> **Activity**:
Go through the following data and transcribe exactly the stretch of lines from the one holding "(** A value inside" to the one holding "The mathematical value", both included.

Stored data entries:
"""

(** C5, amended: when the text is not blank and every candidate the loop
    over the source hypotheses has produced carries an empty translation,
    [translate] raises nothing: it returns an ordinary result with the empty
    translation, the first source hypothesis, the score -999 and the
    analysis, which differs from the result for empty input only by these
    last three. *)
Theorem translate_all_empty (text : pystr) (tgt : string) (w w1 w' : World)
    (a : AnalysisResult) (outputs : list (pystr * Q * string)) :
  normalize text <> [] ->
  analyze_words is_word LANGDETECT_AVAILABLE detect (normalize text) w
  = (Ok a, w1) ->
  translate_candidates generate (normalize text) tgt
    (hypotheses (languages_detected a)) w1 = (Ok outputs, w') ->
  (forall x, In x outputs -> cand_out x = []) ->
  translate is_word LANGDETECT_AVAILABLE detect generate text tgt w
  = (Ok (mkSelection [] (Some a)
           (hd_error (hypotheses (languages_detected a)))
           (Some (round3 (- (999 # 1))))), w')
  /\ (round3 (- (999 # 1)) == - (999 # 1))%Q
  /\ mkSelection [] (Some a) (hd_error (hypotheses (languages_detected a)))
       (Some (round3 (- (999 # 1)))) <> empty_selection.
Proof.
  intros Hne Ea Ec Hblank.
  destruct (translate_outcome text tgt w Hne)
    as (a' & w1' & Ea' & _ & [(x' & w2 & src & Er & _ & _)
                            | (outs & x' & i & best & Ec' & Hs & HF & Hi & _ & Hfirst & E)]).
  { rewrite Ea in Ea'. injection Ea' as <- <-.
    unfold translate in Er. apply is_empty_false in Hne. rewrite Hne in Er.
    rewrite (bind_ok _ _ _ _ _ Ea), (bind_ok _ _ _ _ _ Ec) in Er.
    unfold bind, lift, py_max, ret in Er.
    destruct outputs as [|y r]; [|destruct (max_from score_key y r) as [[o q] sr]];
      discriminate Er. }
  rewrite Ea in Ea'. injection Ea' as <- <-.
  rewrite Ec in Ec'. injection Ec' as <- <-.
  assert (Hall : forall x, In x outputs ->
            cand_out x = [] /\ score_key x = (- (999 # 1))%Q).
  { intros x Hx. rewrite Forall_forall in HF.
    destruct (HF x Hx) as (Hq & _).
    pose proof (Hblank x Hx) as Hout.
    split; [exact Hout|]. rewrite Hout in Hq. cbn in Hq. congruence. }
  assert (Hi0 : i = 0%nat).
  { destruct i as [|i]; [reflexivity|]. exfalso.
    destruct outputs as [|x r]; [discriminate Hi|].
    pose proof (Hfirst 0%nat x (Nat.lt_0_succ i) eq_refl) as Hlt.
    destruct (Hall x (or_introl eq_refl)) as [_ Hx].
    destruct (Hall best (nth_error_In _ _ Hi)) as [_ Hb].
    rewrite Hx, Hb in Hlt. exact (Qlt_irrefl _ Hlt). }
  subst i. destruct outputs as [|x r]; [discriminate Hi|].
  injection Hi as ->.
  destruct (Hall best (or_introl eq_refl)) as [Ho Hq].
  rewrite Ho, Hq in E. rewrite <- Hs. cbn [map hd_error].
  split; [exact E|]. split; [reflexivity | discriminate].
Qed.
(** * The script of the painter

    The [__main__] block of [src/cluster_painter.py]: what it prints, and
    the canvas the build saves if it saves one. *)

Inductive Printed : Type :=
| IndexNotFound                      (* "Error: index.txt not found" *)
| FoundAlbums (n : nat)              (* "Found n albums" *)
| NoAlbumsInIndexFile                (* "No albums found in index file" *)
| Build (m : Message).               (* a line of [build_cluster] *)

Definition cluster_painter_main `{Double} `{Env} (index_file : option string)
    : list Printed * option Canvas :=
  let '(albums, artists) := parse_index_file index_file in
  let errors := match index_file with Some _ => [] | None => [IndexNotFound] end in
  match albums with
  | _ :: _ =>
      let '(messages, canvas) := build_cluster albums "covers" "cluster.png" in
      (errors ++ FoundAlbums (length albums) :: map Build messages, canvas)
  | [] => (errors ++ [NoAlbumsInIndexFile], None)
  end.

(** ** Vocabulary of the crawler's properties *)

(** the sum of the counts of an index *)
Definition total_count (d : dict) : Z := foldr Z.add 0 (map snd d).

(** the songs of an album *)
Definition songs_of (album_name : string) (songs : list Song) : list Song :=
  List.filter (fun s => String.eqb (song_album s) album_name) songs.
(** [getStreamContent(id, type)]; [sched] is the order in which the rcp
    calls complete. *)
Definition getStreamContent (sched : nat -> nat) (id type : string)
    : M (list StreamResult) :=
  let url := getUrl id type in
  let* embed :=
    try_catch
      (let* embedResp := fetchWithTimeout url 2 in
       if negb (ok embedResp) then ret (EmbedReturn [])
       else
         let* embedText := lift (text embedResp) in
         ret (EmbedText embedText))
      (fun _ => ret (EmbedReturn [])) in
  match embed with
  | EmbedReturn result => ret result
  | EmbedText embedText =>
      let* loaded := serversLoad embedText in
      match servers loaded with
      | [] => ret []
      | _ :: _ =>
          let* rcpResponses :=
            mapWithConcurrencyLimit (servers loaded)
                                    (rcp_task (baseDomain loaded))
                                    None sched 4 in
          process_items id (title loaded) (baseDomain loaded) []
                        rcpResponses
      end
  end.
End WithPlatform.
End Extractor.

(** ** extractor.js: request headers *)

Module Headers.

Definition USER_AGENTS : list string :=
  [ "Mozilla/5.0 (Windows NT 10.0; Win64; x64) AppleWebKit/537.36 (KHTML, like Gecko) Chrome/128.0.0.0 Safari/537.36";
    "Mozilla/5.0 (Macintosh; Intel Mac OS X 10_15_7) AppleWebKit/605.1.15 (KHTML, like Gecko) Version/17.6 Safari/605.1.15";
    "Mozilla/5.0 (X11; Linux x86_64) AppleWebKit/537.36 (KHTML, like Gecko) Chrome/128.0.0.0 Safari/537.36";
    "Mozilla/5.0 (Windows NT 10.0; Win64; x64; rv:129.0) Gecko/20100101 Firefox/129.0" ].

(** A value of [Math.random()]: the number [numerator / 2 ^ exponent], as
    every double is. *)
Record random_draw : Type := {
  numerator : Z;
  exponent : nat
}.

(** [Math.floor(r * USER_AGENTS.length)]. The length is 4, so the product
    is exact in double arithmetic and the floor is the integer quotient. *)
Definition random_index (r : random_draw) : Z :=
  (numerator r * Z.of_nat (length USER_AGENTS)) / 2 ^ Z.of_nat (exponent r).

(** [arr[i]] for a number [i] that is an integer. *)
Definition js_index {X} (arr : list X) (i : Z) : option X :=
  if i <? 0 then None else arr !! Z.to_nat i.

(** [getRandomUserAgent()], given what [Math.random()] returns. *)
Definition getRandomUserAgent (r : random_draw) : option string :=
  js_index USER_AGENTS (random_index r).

"""
"""

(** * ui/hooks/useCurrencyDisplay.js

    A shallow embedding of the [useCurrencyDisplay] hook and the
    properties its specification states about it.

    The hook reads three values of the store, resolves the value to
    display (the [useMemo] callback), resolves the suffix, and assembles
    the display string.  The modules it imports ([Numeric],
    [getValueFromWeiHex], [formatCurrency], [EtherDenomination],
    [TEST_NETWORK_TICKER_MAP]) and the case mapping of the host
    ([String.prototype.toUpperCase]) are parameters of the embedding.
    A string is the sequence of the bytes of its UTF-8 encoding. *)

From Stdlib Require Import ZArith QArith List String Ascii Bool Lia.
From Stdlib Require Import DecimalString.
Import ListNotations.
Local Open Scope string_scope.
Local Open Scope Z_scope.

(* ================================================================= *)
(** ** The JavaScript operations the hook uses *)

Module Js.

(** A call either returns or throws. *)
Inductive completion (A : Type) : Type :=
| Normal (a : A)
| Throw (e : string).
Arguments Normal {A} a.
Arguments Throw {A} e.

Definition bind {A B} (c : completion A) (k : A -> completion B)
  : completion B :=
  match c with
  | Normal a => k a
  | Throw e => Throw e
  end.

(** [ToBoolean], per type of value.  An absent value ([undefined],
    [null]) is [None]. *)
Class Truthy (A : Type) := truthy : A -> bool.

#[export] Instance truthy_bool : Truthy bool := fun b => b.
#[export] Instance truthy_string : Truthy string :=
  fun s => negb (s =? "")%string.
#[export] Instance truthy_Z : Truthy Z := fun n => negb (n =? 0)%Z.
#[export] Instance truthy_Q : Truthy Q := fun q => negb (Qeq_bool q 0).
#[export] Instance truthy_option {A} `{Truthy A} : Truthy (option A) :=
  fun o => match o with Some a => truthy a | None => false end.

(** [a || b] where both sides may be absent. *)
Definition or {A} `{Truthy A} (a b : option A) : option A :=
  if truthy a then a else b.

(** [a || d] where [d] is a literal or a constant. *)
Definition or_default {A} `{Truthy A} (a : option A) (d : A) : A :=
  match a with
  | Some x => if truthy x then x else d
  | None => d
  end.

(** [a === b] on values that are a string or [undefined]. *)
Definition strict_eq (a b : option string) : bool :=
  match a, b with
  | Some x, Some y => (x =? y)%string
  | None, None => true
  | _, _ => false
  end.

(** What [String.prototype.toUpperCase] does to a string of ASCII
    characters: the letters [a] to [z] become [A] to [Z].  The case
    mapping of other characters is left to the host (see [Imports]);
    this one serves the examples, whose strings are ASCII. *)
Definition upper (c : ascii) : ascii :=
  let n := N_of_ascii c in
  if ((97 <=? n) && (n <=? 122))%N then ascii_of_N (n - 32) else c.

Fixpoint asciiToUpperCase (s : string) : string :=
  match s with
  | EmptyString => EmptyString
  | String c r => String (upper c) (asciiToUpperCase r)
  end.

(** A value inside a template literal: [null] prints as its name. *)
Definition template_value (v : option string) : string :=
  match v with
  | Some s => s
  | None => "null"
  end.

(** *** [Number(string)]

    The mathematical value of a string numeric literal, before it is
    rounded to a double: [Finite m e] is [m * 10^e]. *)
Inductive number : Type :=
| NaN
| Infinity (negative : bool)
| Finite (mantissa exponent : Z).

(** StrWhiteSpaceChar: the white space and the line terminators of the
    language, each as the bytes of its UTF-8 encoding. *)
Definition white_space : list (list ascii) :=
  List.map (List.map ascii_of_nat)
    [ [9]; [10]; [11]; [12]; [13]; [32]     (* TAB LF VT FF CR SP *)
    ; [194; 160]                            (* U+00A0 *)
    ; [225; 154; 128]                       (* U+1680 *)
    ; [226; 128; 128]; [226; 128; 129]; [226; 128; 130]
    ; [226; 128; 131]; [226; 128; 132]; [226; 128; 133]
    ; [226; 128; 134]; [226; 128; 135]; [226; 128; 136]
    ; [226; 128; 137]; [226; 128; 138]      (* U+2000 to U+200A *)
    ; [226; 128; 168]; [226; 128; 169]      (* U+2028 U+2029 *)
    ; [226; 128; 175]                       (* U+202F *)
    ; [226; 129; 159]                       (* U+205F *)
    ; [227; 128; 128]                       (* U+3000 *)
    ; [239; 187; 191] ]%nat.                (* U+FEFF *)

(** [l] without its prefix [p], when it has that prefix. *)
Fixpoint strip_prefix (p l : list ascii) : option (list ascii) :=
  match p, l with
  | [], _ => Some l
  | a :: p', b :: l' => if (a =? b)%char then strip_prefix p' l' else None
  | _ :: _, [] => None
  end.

"""

> **Task answer**:
(** A value inside a template literal: [null] prints as its name. *)
Definition template_value (v : option string) : string :=
  match v with
  | Some s => s
  | None => "null"
  end.

(** *** [Number(string)]

    The mathematical value of a string numeric literal, before it is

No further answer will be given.